------ Material for this exercise

(** ** Implicit layer manifests *)

Definition AC_MANIFEST_STR_LEN : nat := 256.
Definition AC_MANIFEST_MAX_BYTES : nat := 65536.
Definition AC_MAX_IMPLICIT_LAYERS : nat := 64.

Record ac_implicit_layer := mk_layer {
  ly_name : list Z;
  ly_library_path : list Z;
  ly_disable_env : list Z;
}.

Definition AC_KNOWN_LAYER_PREFIXES : list (list Z) :=
  [lit "VK_LAYER_MANGOHUD"; lit "VK_LAYER_OBS_HOOK"; lit "VK_LAYER_OBS_hotkeys";
   lit "VK_LAYER_VKBASALT"; lit "VK_LAYER_RENDERDOC"; lit "VK_LAYER_LATENCYFLEX";
   lit "VK_LAYER_VALVE_steam_overlay"; lit "VK_LAYER_VALVE_steam_fossilize";
   lit "VK_LAYER_GOOGLE_"; lit "VK_LAYER_KHRONOS_"; lit "VK_LAYER_MESA_";
   lit "VK_LAYER_INTEL_"; lit "VK_LAYER_NV_"; lit "VK_LAYER_AMD_"].

Definition ac_layer_name_known (name : list Z) : bool :=
  existsb (fun p => streq (take (length p) name) p) AC_KNOWN_LAYER_PREFIXES.

(** [memmem]: what follows the start of the first occurrence, the occurrence
    included. *)
Fixpoint memmem (s needle : list Z) : option (list Z) :=
  if streq (take (length needle) s) needle then Some s
  else match s with
       | _ :: s' => memmem s' needle
       | [] => None
       end.

(** Copy a string value up to its closing quote, backslashes dropped; at most
    [room] characters are kept. *)
Fixpoint copy_value (room : nat) (s : list Z) : list Z :=
  match s with
  | [] => []
  | c :: s' =>
      if c =? 34 then []
      else if c =? 92 then
        match s' with
        | d :: s'' => match room with
                      | S r => d :: copy_value r s''
                      | O => copy_value O s''
                      end
        | [] => match room with S _ => [c] | O => [] end
        end
      else match room with
           | S r => c :: copy_value r s'
           | O => copy_value O s'
           end
  end.

(** After white space, the character [c]; what follows it. *)
Definition expect (c : Z) (s : list Z) : option (list Z) :=
  match skip_space s with
  | d :: s' => if d =? c then Some s' else None
  | [] => None
  end.

(** The search loop: every turn starts later in the text. *)
Fixpoint extract_loop (fuel : nat) (json needle : list Z) (outsz : nat)
    : option (list Z) :=
  match fuel, json with
  | S f, _ :: _ =>
      match memmem json needle with
      | None => None
      | Some hit =>
          match expect 58 (drop (length needle) hit) with
          | None => extract_loop f (drop 1 hit) needle outsz
          | Some q =>
              match expect 34 q with
              | None => extract_loop f (drop 1 hit) needle outsz
              | Some v => Some (copy_value (outsz - 1) v)
              end
          end
      end
  | _, _ => None
  end.

Definition json_extract_string (json key : list Z) (outsz : nat)
    : option (list Z) :=
  let needle := [34] ++ key ++ [34] in
  if (64 <=? length needle)%nat then None
  else extract_loop (length json) json needle outsz.

Definition json_extract_disable_env (json : list Z) (outsz : nat)
    : option (list Z) :=
  let needle := [34] ++ lit "disable_environment" ++ [34] in
  match memmem json needle with
  | None => None
  | Some hit =>
      match expect 58 (drop (length needle) hit) with
      | None => None
      | Some q =>
          match expect 123 q with
          | None => None
          | Some q =>
              match expect 34 q with
              | None => None
              | Some v => Some (copy_value (outsz - 1) v)
              end
          end
      end
  end.

(** A directory entry: its name and, when it is a regular file that can be
    read, its contents. *)
Definition dirent : Type := list Z * option (list Z).

Definition is_json (name : list Z) : bool :=
  negb (length name <? 5)%nat && streq (drop (length name - 5) name) (lit ".json").

(** One manifest: [None] when it is skipped. *)
Definition parse_manifest (de : dirent) : option ac_implicit_layer :=
  if negb (is_json (fst de)) then None
  else
    match snd de with
    | None => None
    | Some f =>
        let buf := take (AC_MANIFEST_MAX_BYTES - 1) f in
        match buf with
        | [] => None
        | _ =>
            match json_extract_string buf (lit "name") AC_MANIFEST_STR_LEN with
            | None => None
            | Some nm =>
                match json_extract_string buf (lit "library_path")
                        AC_MANIFEST_STR_LEN with
                | None => None
                | Some lp =>
                    Some (mk_layer (cstr nm) (cstr lp)
                      (cstr (default []
                         (json_extract_disable_env buf AC_MANIFEST_STR_LEN))))
                end
            end
        end
    end.

(** [readdir] until the array is full. *)
Fixpoint ac_scan_implicit_layer_dir (entries : list dirent)
    (layers : list ac_implicit_layer) : list ac_implicit_layer :=
  match entries with
  | [] => layers
  | de :: entries' =>
      if (length layers <? AC_MAX_IMPLICIT_LAYERS)%nat then
        ac_scan_implicit_layer_dir entries'
          (match parse_manifest de with
           | Some l => layers ++ [l]
           | None => layers
           end)
      else layers
  end.

(** [dirs]: the entries of each standard directory that exists, in order, the
    two under the user's home only when it is known. *)
Definition ac_scan_active_implicit_layers (dirs : list (list dirent))
    (environ : option (list Z)) : list ac_implicit_layer :=
  let found := foldl (fun acc d => ac_scan_implicit_layer_dir d acc) [] dirs in
  filter (fun l =>
    match ly_disable_env l with
    | [] => true
    | v => match ac_read_environ_vars environ [query v] with
           | (rc, q :: _) => negb ((rc =? 0) && q_found q)
           | _ => true
           end
    end = true) found.

(** The unrecognised names, joined in a 512-byte buffer: [off] is where the
    next one goes. *)
Fixpoint join_names (off : nat) (buf : list Z) (first : bool)
    (names : list (list Z)) : list Z :=
  match names with
  | [] => buf
  | nm :: names' =>
      let text := (if first then [] else lit ", ") ++ nm in
      let buf' := if (off <? 512)%nat then buf ++ strscpy (512 - off) text else buf in
      join_names (Nat.min (off + length text) 512) buf' false names'
  end.

Definition implicit_step (active : Z -> list ac_implicit_layer)
    (it : ac_prot_item) (old : option Z) : list msg * option Z :=
  let unknown := filter (fun l => ac_layer_name_known (ly_name l) = false)
                   (active (pi_pid it)) in
  let shown l := match ly_name l with [] => lit "(unnamed)" | nm => nm end in
  let n := Z.of_nat (length unknown) in
  (match old with
   | Some c =>
       if c <? n then
         [logm LOG_WARNING [lit "pid "; fmt_d (pi_pid it); lit " ("; pi_comm it;
            lit "): "; fmt_u n; lit " unrecognized implicit Vulkan layer(s) active (";
            join_names 0 [] true (shown <$> unknown);
            lit ") -- not in the known-overlay allowlist; informational only, not a verdict on its own"]]
       else []
   | None => []
   end, Some n).

Definition check_implicit_layers_periodic
    (active : Z -> list ac_implicit_layer) (t : list (slot Z))
    (lst : option (Z * list ac_prot_item)) : list msg * list (slot Z) :=
  let '(_, ms, t') := periodic_pass (implicit_step active) t lst in (ms, t').

(** ** Reference: the entries of an environment block *)

(** The block cut at its NUL bytes. *)
Fixpoint split0 (data : list Z) : list (list Z) :=
  match data with
  | [] => [[]]
  | c :: data' =>
      if c =? 0 then [] :: split0 data'
      else match split0 data' with
           | e :: es => (c :: e) :: es
           | [] => [[c]]
           end
  end.

(** The value of the first entry for [name], as [getenv] finds it. *)
Fixpoint env_get (entries : list (list Z)) (name : list Z) : option (list Z) :=
  match entries with
  | [] => None
  | e :: es => if streq (take (length name + 1) e) (name ++ [61])
               then Some (drop (length name + 1) e) else env_get es name
  end.

Definition answer (entries : list (list Z)) (q : ac_environ_query)
    : ac_environ_query :=
  match env_get entries (q_name q) with
  | Some v => mk_query (q_name q) (strscpy AC_ENVIRON_VAL_LEN v) true
  | None => q
  end.

Lemma match_entry_eq e q :
  q_found q = false ->
  match_entry e q =
  if streq (take (length (q_name q) + 1) e) (q_name q ++ [61])
  then mk_query (q_name q)
         (strscpy AC_ENVIRON_VAL_LEN (drop (length (q_name q) + 1) e)) true
  else q.
Proof.
  intros Hf. unfold match_entry. rewrite Hf. cbn [negb andb].
  set (nm := q_name q). set (n := length nm).
  assert ((n <? length e)%nat && streq (take n e) nm && bool_decide (e !! n = Some 61)
    = streq (take (n + 1) e) (nm ++ [61])) as ->; [|done].
  apply eq_true_iff_eq. rewrite !andb_true_iff, bool_decide_eq_true, Nat.ltb_lt. split.
  - intros [[Hlt Ht%streq_true] Hn].
    assert (take (n + 1) e = nm ++ [61]) as ->.
    { rewrite Nat.add_1_r, (take_S_r _ _ _ Hn). by rewrite Ht. }
    by destruct (streq_spec (nm ++ [61]) (nm ++ [61])).
  - intros Ht%streq_true. pose proof (take_drop (n + 1) e) as He. rewrite Ht in He.
    rewrite <- He. unfold n. rewrite !length_app. cbn [length].
    rewrite <- app_assoc, take_app_length. cbn [app].
    split_and!; [lia|by destruct (streq_spec nm nm)|].
    by rewrite list_lookup_middle.
Qed.

Lemma match_entry_found e q : q_found q = true -> match_entry e q = q.
Proof. intros Hf. unfold match_entry. by rewrite Hf. Qed.

Lemma match_entries entries q :
  q_found q = false -> foldl (fun q e => match_entry e q) q entries = answer entries q.
Proof.
  intros Hf. unfold answer. induction entries as [|e es IH]; cbn [foldl env_get]; [done|].
  rewrite match_entry_eq by done. destruct (streq _ _) eqn:Hs; [|done].
  clear IH. generalize (strscpy AC_ENVIRON_VAL_LEN (drop (length (q_name q) + 1) e)).
  intros v. induction es as [|e' es IH]; [done|]. cbn [foldl].
  by rewrite match_entry_found.
Qed.

(** The first entry and what follows its terminator. *)
Lemma split0_cstr data :
  split0 data = cstr data ::
    (if (length (cstr data) <? length data)%nat
     then split0 (drop (length (cstr data) + 1) data) else []).
Proof.
  induction data as [|c data IH]; [done|]. cbn [split0 cstr].
  destruct (c =? 0); [done|]. rewrite IH. cbn [length drop Nat.add].
  change (S (length (cstr data)) <? S (length data))%nat
    with (length (cstr data) <? length data)%nat. done.
Qed.

Lemma cstr_length s : (length (cstr s) <= length s)%nat.
Proof.
  induction s as [|c s IH]; [done|]. cbn [cstr]. destruct (c =? 0); simpl; lia.
Qed.

Lemma match_empty q : match_entry [] q = q.
Proof.
  unfold match_entry. cbn [length]. rewrite (proj2 (Nat.ltb_ge _ 0)) by lia.
  by rewrite andb_false_r.
Qed.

------------

* [Instructions for the task] Your task is to reproduce, exactly and exclusively, the lines from the one holding "assert (take (n" through the final line of the listing.

* [Answer to the problem]
    assert (take (n + 1) e = nm ++ [61]) as ->.
    { rewrite Nat.add_1_r, (take_S_r _ _ _ Hn). by rewrite Ht. }
    by destruct (streq_spec (nm ++ [61]) (nm ++ [61])).
  - intros Ht%streq_true. pose proof (take_drop (n + 1) e) as He. rewrite Ht in He.
    rewrite <- He. unfold n. rewrite !length_app. cbn [length].
    rewrite <- app_assoc, take_app_length. cbn [app].
    split_and!; [lia|by destruct (streq_spec nm nm)|].
    by rewrite list_lookup_middle.
Qed.

Lemma match_entry_found e q : q_found q = true -> match_entry e q = q.
Proof. intros Hf. unfold match_entry. by rewrite Hf. Qed.

Lemma match_entries entries q :
  q_found q = false -> foldl (fun q e => match_entry e q) q entries = answer entries q.
Proof.
  intros Hf. unfold answer. induction entries as [|e es IH]; cbn [foldl env_get]; [done|].
  rewrite match_entry_eq by done. destruct (streq _ _) eqn:Hs; [|done].
  clear IH. generalize (strscpy AC_ENVIRON_VAL_LEN (drop (length (q_name q) + 1) e)).
  intros v. induction es as [|e' es IH]; [done|]. cbn [foldl].
  by rewrite match_entry_found.
Qed.

(** The first entry and what follows its terminator. *)
Lemma split0_cstr data :
  split0 data = cstr data ::
    (if (length (cstr data) <? length data)%nat
     then split0 (drop (length (cstr data) + 1) data) else []).
Proof.
  induction data as [|c data IH]; [done|]. cbn [split0 cstr].
  destruct (c =? 0); [done|]. rewrite IH. cbn [length drop Nat.add].
  change (S (length (cstr data)) <? S (length data))%nat
    with (length (cstr data) <? length data)%nat. done.
Qed.

Lemma cstr_length s : (length (cstr s) <= length s)%nat.
Proof.
  induction s as [|c s IH]; [done|]. cbn [cstr]. destruct (c =? 0); simpl; lia.
Qed.

Lemma match_empty q : match_entry [] q = q.
Proof.
  unfold match_entry. cbn [length]. rewrite (proj2 (Nat.ltb_ge _ 0)) by lia.
  by rewrite andb_false_r.
Qed.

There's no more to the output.